The German cockroach is the cockroach of concern, the species that gives all other cockroaches a bad name. It occurs in structures throughout Florida, and is the species that typically plagues multifamily dwellings. In Florida, the German cockroach may be confused with the Asian Roaches , Blattella asahinai Mizukubo. While these cockroaches are very similar, there are some differences that a practiced eye can discern.
The German cockroach is found throughout the world in association with humans. They are unable to survive in locations away from humans or human activity. The major factor limiting German cockroach survival appears to be cold temperatures. Studies have shown that German cockroaches were unable to colonize inactive ships during cool temperatures and could not survive in homes without central heating in northern climates. The availability of water, food, and harborage also govern the ability of German cockroaches to establish populations, and limit growth.
Eggs are carried in an egg case, or ootheca, by the female until just before hatch occurs. The ootheca can be seen protruding from the posterior end (genital chamber) of the female. Nymphs will often hatch from the ootheca while the female is still carrying it. A typical egg case contains 30 to 40 eggs. The egg case is a tiny, brown, purse-shaped capsule. It is about 8 mm long, 3 mm high, and 2 mm wide.
Larva or Nymph. The nymphal stage begins with egg hatch and ends with the emergence of the adult. Nymphs are dark brown to black in color, with distinct dark parallel bands running the length of the pronotum. Nymphs do not possess wings. The number of molts required to reach the adult stage varies, but the most frequently reported number of molts is six. The stage between molts is called an instar. At room temperature nymphs complete development in about 60 days. All developmental stages actively forage for food and water.

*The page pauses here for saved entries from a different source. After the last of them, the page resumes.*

(* ===== verification/ImportSpec.v ===== *)
(** * What an import guarantees (mclaude-cli: cmd/import.go; mclaude-session-agent:
    import.go)

    Unpacking writes below its directory only; a failed import changes nothing but
    files and is tried again; what the client packs the agent unpacks; and where a
    transcript or a name on its way breaks an import. *)

From S2P Require Import Prelude GoStrings GoPath Slug Subjects Json SessionState QuotaMonitor Agent Import.
Open Scope Z_scope.

Section spec.
Context `{JT : JsonText, GT : GoTime, UT : UnicodeTables, AR : Archiver}.

(** ** Where files go *)

Definition name_elems (name : string) : list string := clean_elems true (Split path_sep ("/" +:+ name)).

Lemma name_elems_plain name : Forall plain (name_elems name).
Proof. apply clean_elems_plain, Split_free. Qed.

Lemma target_root ds name : ds ≠ [] → Forall plain ds → unpack_target (root ds) name = root (ds ++ name_elems name).
Proof. apply Join_Clean_rooted. Qed.

Lemma target_below ds name : ds ≠ [] → Forall plain ds → below (root ds) (unpack_target (root ds) name) = true.
Proof.
  intros Hne Hd. rewrite target_root by done. apply below_root; [done|by destruct ds|done|apply Forall_app; split; [done|apply name_elems_plain]|].
  by exists (name_elems name).
Qed.

(** The content of an entry that is written, and one that is written without an error. *)
Definition stored (x : tar_entry) : string :=
  if HasSuffix (hdr_Name x) ".jsonl" then (validateJSONLLines (scan_lines (hdr_Data x)) "").1 else hdr_Data x.

(** An entry changes the file of its name only. *)
Lemma extract_entry_other e dir x fs meta p : p ≠ unpack_target dir (hdr_Name x) → (extract_entry e dir x fs meta).1 !! p = fs !! p.
Proof.
  intros Hp. unfold extract_entry. cbv zeta. repeat case_match; cbn; try done; by rewrite lookup_insert_ne.
Qed.

Lemma extract_below e ds l fs meta p : ds ≠ [] → Forall plain ds → below (root ds) p = false → (extract e (root ds) l fs meta).1 !! p = fs !! p.
Proof.
  intros Hne Hd Hp. revert fs meta. induction l as [|x l IH]; intros fs meta; [done|]. cbn.
  assert (Hx : (extract_entry e (root ds) x fs meta).1 !! p = fs !! p).
  { apply extract_entry_other. intros ->. by rewrite target_below in Hp. }
  destruct (extract_entry e (root ds) x fs meta) as [fs' [meta'|err]]; cbn in Hx; [by rewrite IH|done].
Qed.

(** ** Failures *)

Lemma unpack_failed e c archive dir s err s' : unpackImportArchive e c archive dir s = (Err err, s') →
  is_projKV s' = is_projKV s ∧ is_sessKV s' = is_sessKV s ∧ is_sent s' = is_sent s.
Proof.
  unfold unpackImportArchive. destruct (unpack archive) as [[l ok]|]; [|by intros [= _ <-]].
  destruct (extract _ _ _ _ _) as [fs [meta|er]]; [|by intros [= _ <-]]. cbv zeta. destruct (negb ok); [by intros [= _ <-]|].
  destruct meta; [done|by intros [= _ <-]].
Qed.

Lemma publish_same e subject payload s : is_projKV (publish e subject payload s) = is_projKV s ∧ is_sessKV (publish e subject payload s) = is_sessKV s ∧
  is_files (publish e subject payload s) = is_files s.
Proof. unfold publish. by destruct (ie_down e "Publish"). Qed.

Lemma clear_same e s : is_sessKV (clearImportRef e s) = is_sessKV s ∧ is_files (clearImportRef e s) = is_files s.
Proof. unfold clearImportRef. repeat case_match; done. Qed.

(** What becomes of a session that is there: it stays unless the store failed to
    answer for it; then it may be replaced by an imported one. *)
Definition kept_or_unanswered (e : import_env) (c : agent_config) (ids : list string) (k : string) (v : SessionState) (kv : gmap string SessionState) : Prop :=
  kv !! k = Some v ∨
  ie_down e ("sessKV.Get " +:+ k) = true ∧
  ∃ id, id ∈ ids ∧ k = sessionKVKey (ag_hostSlug c) (ag_projectSlug c) id ∧ kv !! k = Some (imported_session e c id).

Lemma create_keeps e c kv id k v : kv !! k = Some v → kept_or_unanswered e c [id] k v (createImportedSessionKVEntry e c kv id).
Proof.
  intros Hk. unfold createImportedSessionKVEntry. cbv zeta.
  destruct (decide (k = sessionKVKey (ag_hostSlug c) (ag_projectSlug c) id)) as [->|Hne].
  - destruct (ie_down e ("sessKV.Get " +:+ _)) eqn:Hg; [|rewrite Hk; by left].
    destruct (ie_down e ("sessKV.Put " +:+ _)); [by left|]. right. split; [done|]. exists id. split; [left|]. split; [done|]. apply lookup_insert_eq.
  - left. destruct (if ie_down e ("sessKV.Get " +:+ _) then _ else _); [done|]. destruct (ie_down e ("sessKV.Put " +:+ _)); [done|].
    by rewrite lookup_insert_ne.
Qed.

Lemma creates_keep e c ids kv k v : kv !! k = Some v → kept_or_unanswered e c ids k v (fold_left (createImportedSessionKVEntry e c) ids kv).
Proof.
  assert (Hgen : ∀ ids' kv, (∀ x, x ∈ ids' → x ∈ ids) → kept_or_unanswered e c ids k v kv →
    kept_or_unanswered e c ids k v (fold_left (createImportedSessionKVEntry e c) ids' kv)).
  { induction ids' as [|id ids' IH]; intros kv' Hs Hk; [done|]. cbn. apply IH; [intros; apply Hs; by right|].
    destruct Hk as [Hk|(Hd & id' & Hid & Hkey & Hk)].
    - destruct (create_keeps e c kv' id k v Hk) as [?|(? & y & ->%list_elem_of_singleton & ? & ?)]; [by left|]. right. split; [done|]. exists id. split; [|done]. apply Hs. left.
    - right. split; [done|]. destruct (create_keeps e c kv' id k _ Hk) as [?|(? & y & ->%list_elem_of_singleton & ? & ?)]; [by exists id'|].
      exists id. split; [|done]. apply Hs. left. }
  intros Hk. apply Hgen; [done|by left].
Qed.

Lemma creates_keep_calm e c ids kv k v : (∀ k, ie_down e k = false) → kv !! k = Some v → fold_left (createImportedSessionKVEntry e c) ids kv !! k = Some v.
Proof. intros Hup Hk. destruct (creates_keep e c ids kv k v Hk) as [?|[Hd _]]; [done|]. by rewrite Hup in Hd. Qed.

Lemma creates_all e c ids kv id : id ∈ ids → (∀ k, ie_down e k = false) → is_Some (fold_left (createImportedSessionKVEntry e c) ids kv !! sessionKVKey (ag_hostSlug c) (ag_projectSlug c) id).
Proof.
  intros Hin Hup. revert kv. induction ids as [|x ids IH]; intros kv; [by apply elem_of_nil in Hin|]. cbn. apply elem_of_cons in Hin as [<-|Hin]; [|by apply IH].
  assert (is_Some (createImportedSessionKVEntry e c kv id !! sessionKVKey (ag_hostSlug c) (ag_projectSlug c) id)) as [v Hv].
  { unfold createImportedSessionKVEntry. cbv zeta. rewrite !Hup. destruct (kv !! sessionKVKey _ _ _) eqn:E; [rewrite E; by eexists|]. rewrite lookup_insert_eq. by eexists. }
  exists v. by apply creates_keep_calm.
Qed.

(** The directory of the sessions is clean and absolute. *)
Definition clean_target (e : import_env) : Prop := ∃ ds, ds ≠ [] ∧ Forall plain ds ∧ importSessionDataDir e = root ds.

(** C21. Whatever an archive holds, an import writes files below the directory of the
    sessions only.  A session that is there stays as it is, unless the store failed
    to answer when it was looked up: then it may be replaced by an imported one,
    under the same key.  When the import fails, the project still refers to the
    archive and the sessions are unchanged: the next start of the agent tries
    again. *)
Theorem import_confined e c s :
  clean_target e →
  let '(r, s') := checkImport e c s in
  (∀ p, is_files s' !! p ≠ is_files s !! p → below (importSessionDataDir e) p = true) ∧
  (∀ k v, is_sessKV s !! k = Some v →
     is_sessKV s' !! k = Some v ∨
     ie_down e ("sessKV.Get " +:+ k) = true ∧
     ∃ id, k = sessionKVKey (ag_hostSlug c) (ag_projectSlug c) id ∧ is_sessKV s' !! k = Some (imported_session e c id)) ∧
  (∀ err, r = Err err → is_projKV s' = is_projKV s ∧ is_sessKV s' = is_sessKV s).
Proof.
  intros (ds & Hne & Hd & Hdir). unfold checkImport. destruct (ie_down e "projKV.Get"); [by auto|]. destruct (is_projKV s) as [text|] eqn:Ek; [|by auto].
  destruct (unmarshal _ _ text) as [ref|]; [|by auto]. destruct (String.eqb ref ""); [by auto|].
  destruct (fetch_twice e) as [archive|[err ann]].
  2: { destruct ann; [|by auto]. unfold publishImportFailed.
       match goal with |- context [publish e ?su ?pa s] => destruct (publish_same e su pa s) as (H1 & H2 & H3) end. rewrite H1, H2, H3, Ek. by auto. }
  destruct (unpackImportArchive e c archive (importSessionDataDir e) s) as [r s1] eqn:Hu.
  assert (Hf : ∀ p, is_files s1 !! p ≠ is_files s !! p → below (importSessionDataDir e) p = true).
  { intros p Hp. unfold unpackImportArchive in Hu. destruct (unpack archive) as [[l ok]|]; [|by injection Hu as _ <-].
    destruct (below (importSessionDataDir e) p) eqn:Hb; [done|]. rewrite Hdir in Hb, Hu. pose proof (extract_below (ie_unpack e) ds l (is_files s) None p Hne Hd Hb) as Hx.
    destruct (extract _ _ _ _ _) as [fs [meta|er]]; cbn in Hx; [|injection Hu as _ <-; cbn in Hp; congruence]. cbv zeta in Hu.
    destruct (negb ok); [injection Hu as _ <-; cbn in Hp; congruence|]. destruct meta; injection Hu as _ <-; cbn in Hp; congruence. }
  destruct r as [|err].
  - pose proof (clear_same e s1) as [C1 C2]. unfold publishImportComplete.
    match goal with |- context [publish e ?su ?pa (publish e ?su2 ?pa2 ?s2)] =>
      destruct (publish_same e su pa (publish e su2 pa2 s2)) as (H1 & H2 & H3); destruct (publish_same e su2 pa2 s2) as (H4 & H5 & H6) end.
    rewrite H2, H3, H5, H6, C1, C2. split; [exact Hf|split; [|done]]. intros k v Hk. unfold unpackImportArchive in Hu.
    destruct (unpack archive) as [[l ok]|]; [|done]. destruct (extract _ _ _ _ _) as [fs [meta|er]]; [|done]. cbv zeta in Hu. destruct (negb ok); [done|].
    destruct meta as [mt|]; [|done]. injection Hu as _ <-. destruct (creates_keep e c (im_SessionIDs mt) _ k v Hk) as [?|(? & id & _ & ? & ?)]; [by left|right; eauto].
  - destruct (unpack_failed _ _ _ _ _ _ _ Hu) as (P1 & P2 & _). unfold publishImportFailed.
    match goal with |- context [publish e ?su ?pa s1] => destruct (publish_same e su pa s1) as (H1 & H2 & H3) end. rewrite H1, H2, H3, P1, P2.
    split; [exact Hf|]. split; [by auto|]. intros ? _. by rewrite Ek.
Qed.

(** A session whose lookup fails is overwritten: whatever its state was, it becomes a
    completed one. *)
Theorem failing_lookup_overwrites e c kv id v :
  let key := sessionKVKey (ag_hostSlug c) (ag_projectSlug c) id in
  kv !! key = Some v → ie_down e ("sessKV.Get " +:+ key) = true → ie_down e ("sessKV.Put " +:+ key) = false →
  createImportedSessionKVEntry e c kv id !! key = Some (imported_session e c id) ∧ st_State (imported_session e c id) = StatusCompleted.
Proof. intros key Hk Hg Hp. unfold createImportedSessionKVEntry. cbv zeta. fold key. rewrite Hg, Hp, lookup_insert_eq. done. Qed.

German cockroaches adulterate food or food products with their feces and defensive secretions, physically transport and often harbor pathogenic organisms, may cause severe allergic responses, and in extremely heavy infestations have been reported to bite humans and feed on food residues on the faces of sleeping humans. In addition, some scientists suggest that German cockroach infestations may cause human psychological stress and that the stigma associated with infestations alters human behavior. For example, people with infested houses do less entertaining, and avoid the kitchen at night for fear of encountering a cockroach.
Since the German cockroach is considered an aesthetic pest, the action threshold for this insect depends upon the tolerance of the people living in the infested dwelling. However, most people associate cockroach infestations with poor sanitary conditions and typically go to excessive lengths to eradicate them from their houses.